Instructions for the task: Pull every line holding the word "index" from the data below and copy it.

Provided entries:
(** * pointlessly: the reactive runtime of [lib/pointlessly.ts]

    A shallow embedding of the signal cell ([signalFactory]), the component
    container ([$]) with its hook tools, and the three structural
    primitives ([$bind], [$if], [$for]), together with the prop comparison
    of [util/general.ts].

    Conventions.
    - A JavaScript object is known by its reference.  [createId()] draws are
      modelled as successive numbers, and the [id] of a component doubles as
      its reference: [a !== b] on components is inequality of ids.
    - A closure is a record of its captured variables; the closure variables
      of one component instance form the state of the monad [M].
    - A method call on a child component, a user callback and a document
      operation leave the embedded code: each is recorded, in program
      order, in the [trace] of the instance.
    - User code (render functions, tracked callbacks) is a term of [Code]:
      it may read signals, create objects and call the hook tools.  The
      experimental [$effect] tool is not part of [Code]; it is modelled in
      [Effects].  Callbacks that themselves call [$bind], [$if] or [$for]
      are terms of [Nested.Code].
    - A prop object inherits from [Object.prototype]: a read of a key it
      does not own finds the built-in member of that name, if there is
      one. *)

From stdpp Require Import gmap strings list fin_maps.
From Stdlib Require Import ZArith Lia.

(** ** JavaScript values *)

(** Primitives carry their contents; objects, arrays and functions are
    references ([VRef]).  Numbers are integers here.  [VBuiltin key] is the
    built-in object that [Object.prototype] holds under [key] (the function
    [Object] under [constructor], [Object.prototype.toString] under
    [toString], ..., and [Object.prototype] itself under [__proto__]). *)
Inductive Value : Type :=
| VUndefined
| VNull
| VBool (b : bool)
| VNumber (n : Z)
| VString (s : string)
| VRef (r : nat)
| VBuiltin (key : string).

#[global] Instance Value_eq_dec : EqDecision Value.
Proof. solve_decision. Defined.

(** [Object.is]: same primitive, or same reference. *)
Definition Object_is (a b : Value) : bool := bool_decide (a = b).

(** A prop object: own enumerable string keys and their values.  It is made
    by an object literal, so its prototype is [Object.prototype]. *)
Abbreviation Props := (gmap string Value).

(** The keys of [Object.prototype]. *)
Definition Object_prototype : list string :=
  [ "constructor"%string; "hasOwnProperty"%string; "isPrototypeOf"%string;
    "propertyIsEnumerable"%string; "toLocaleString"%string; "toString"%string;
    "valueOf"%string; "__proto__"%string; "__defineGetter__"%string;
    "__defineSetter__"%string; "__lookupGetter__"%string; "__lookupSetter__"%string ].

(** What a read of [key] finds on the prototype chain of an object that has
    no own property [key]. *)
Definition inherited (key : string) : Value :=
  if bool_decide (key ∈ Object_prototype) then VBuiltin key else VUndefined.

(** ** util/general.ts *)

Module General.

(** [a[key]]: an own property, or else what the prototype has under [key];
    a key found nowhere reads as [undefined]. *)
Definition get (a : Props) (key : string) : Value :=
  match a !! key with
  | Some v => v
  | None => inherited key
  end.

(** [Object.keys(a)].  Only the length and the members are used below, so
    the enumeration order is immaterial. *)
Definition Object_keys (a : Props) : list string := (map_to_list a).*1.

Definition isSameProps (a b : Props) : bool :=
  let aKeys := Object_keys a in
  let bKeys := Object_keys b in
  if negb (length aKeys =? length bKeys) then false
  else forallb (λ key, Object_is (get a key) (get b key)) aKeys.

(** [b[index]] on an array: out of range reads as [undefined]. *)
Definition at_index (b : list Value) (index : nat) : Value := default VUndefined (b !! index).

Definition isSameDependencies (a b : list Value) : bool :=
  if negb (length a =? length b) then false
  else forallb id (imap (λ index value, Object_is value (at_index b index)) a).

End General.

(** ** JavaScript [Set]

    The entries of a [Set] in insertion order.  [delete] empties an entry in
    place, so that an iteration in progress keeps its position; [add] of a
    present value does nothing, of a new one appends. *)

Module JSSet.
Section JSSet.
Context {A : Type} `{EqDecision A}.

Definition has (x : A) (s : list (option A)) : bool := bool_decide (Some x ∈ s).

Definition add (x : A) (s : list (option A)) : list (option A) :=
  if has x s then s else s ++ [Some x].

Definition delete (x : A) (s : list (option A)) : list (option A) :=
  (λ e, if decide (e = Some x) then None else e) <$> s.

(** The values a fresh iteration visits. *)
Definition values (s : list (option A)) : list A := omap id s.

Definition wf (s : list (option A)) : Prop := NoDup (values s).

End JSSet.
End JSSet.

(** ** signalFactory *)

(** A listener is a closure, known by its reference. *)
Inductive Listener : Type := Fn (closure : nat).

#[global] Instance Listener_eq_dec : EqDecision Listener.
Proof. solve_decision. Defined.

Module Signal.

(** An entry of [context.unsubscribers]: the closure
    [() => listeners.delete(listener)] made by a read of the signal at
    [target]. *)
Record Unsubscriber : Type := mkUnsubscriber { target : nat; listener : Listener }.

Record SignalContext : Type := mkSignalContext {
  currentListener : option Listener;
  unsubscribers : list Unsubscriber;
}.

Result for this exercise:
(** [b[index]] on an array: out of range reads as [undefined]. *)
Definition at_index (b : list Value) (index : nat) : Value := default VUndefined (b !! index).
  else forallb id (imap (λ index value, Object_is value (at_index b index)) a).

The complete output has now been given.